Fox Weather, the new weather news streaming service launched last year by the biggest player in cable news, notched its best performance in head-to-head competition with The Weather Channel during live coverage of Hurricane Ian last week.
On Sept. 28, as Hurricane Ian was making landfall along the Florida coastline, Fox Weather’s simulcast from 1 to 4 a.m. averaged 552,000 viewers, beating out The Weather Channel as well as its competitors on CNN and MSNBC during the same time frame.
The Weather Channel, in a press release of its own, touted the fact that it reached 1 in 4 U.S. households over the course of the network’s initial storm coverage from Sept. 24 to Sept. 28 and was the top cable network for audiences 25-54 during Hurricane Ian’s landfall day on Sept. 28.
Additionally, Fox Business Network’s simulcast of Fox Weather programming from 11 p.m. to 1 a.m. surpassed AccuWeather with both overall viewers and those in the key advertising demographic of people age 25 to 54.
The network, which does not typically make data about its various streaming services public, said Fox Weather peaked as a top-25 free app in the app store during the storm and has been a top-five free app among all weather apps during coverage of Hurricane Ian.
Last year, Fox hired more than 100 staffers, including dozens of meteorologists, to its national weather team and invested a reported $10 million in the streaming weather news venture.
“I would be very disappointed if he [Rupert Murdoch] didn’t come into this space, because it is a very important space,” Byron Allen, The Weather Channel’s owner and president, told The Hill at the time of Fox Weather’s launch. “I think there’s more than enough room in this particular space … to have a number of players.
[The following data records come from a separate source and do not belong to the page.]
(** The last four bytes of the last layer are the value of the last key. *)
Lemma last_value ls u : opened u ls -> ls <> [] -> Forall good_layer ls -> 0 <= u < 2 ^ 32 -> forall L,
  exists deep, zget (L ++ (enc <$> ls)) (zlen L + zlen ls - 1) = Ok deep /\ load 4 deep (zlen deep - 4) = Ok u.
Proof.
  intros Ho Hne Hg Hu. induction ls as [|a ls IH]; intros L; [done|].
  apply Forall_cons in Hg as [Ha Hg]. destruct ls as [|b ls].
  - destruct Ho as [Ho Hv]. specialize (Hv Hne). cbn [open_value] in Hv. apply fmap_Some in Hv as ([p o] & Eo & ->).
    rewrite fmap_cons. cbn [snd]. exists (enc a). rewrite zget_app_mid by (rewrite zlen_cons; change (zlen []) with 0; lia).
    split; [done|]. unfold enc. rewrite (all_open _ _ Eo), flat_app, flat_one.
    unfold load. rewrite app_assoc. set (X := flat 4 (cl a) ++ p). rewrite zlen_app, zlen_le_bytes.
    rewrite zread_Ok by (rewrite ?zlen_app, ?zlen_le_bytes; pose proof (zlen_nonneg X); lia). cbn [mbind res_bind].
    rewrite zslice_drop_app by lia. rewrite zslice_full by (by rewrite zlen_le_bytes).
    rewrite le_val_le_bytes; [done|]. change (8 * Z.of_nat 4) with 32. exact Hu.
  - destruct (IH ltac:(by eapply opened_cons) ltac:(done) Hg (L ++ [enc a])) as (deep & E & El). exists deep.
    split; [|done]. rewrite <-E, <-app_assoc, zlen_app, !zlen_cons. change (zlen []) with 0. f_equal. lia.
Qed.

Lemma fmap_mid {B} (f : ALayer -> B) L a ls : f <$> (L ++ a :: ls) = (f <$> L) ++ f a :: (f <$> ls).
Proof. by rewrite fmap_app, fmap_cons. Qed.

Lemma zlen_fmap {A B} (f : A -> B) l : zlen (f <$> l) = zlen l.
Proof. unfold zlen. by rewrite length_fmap. Qed.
What’s happening now is people are starting to connect the dots and understand what climate change and global warming really means.”
During the storm last week, the network said it had expanded distribution on Verizon Fios and Amazon Freevee so viewers in the Northeast with family members in Florida could keep up with coverage of the hurricane.
“Every facet of the team was prepared and it showed throughout all levels of coverage, components of which outdid competitors who have been on the air for 40 years” Fox News Media CEO Suzanne Scott wrote in an internal memo to employees on Monday.
Updated 12:33 p.m.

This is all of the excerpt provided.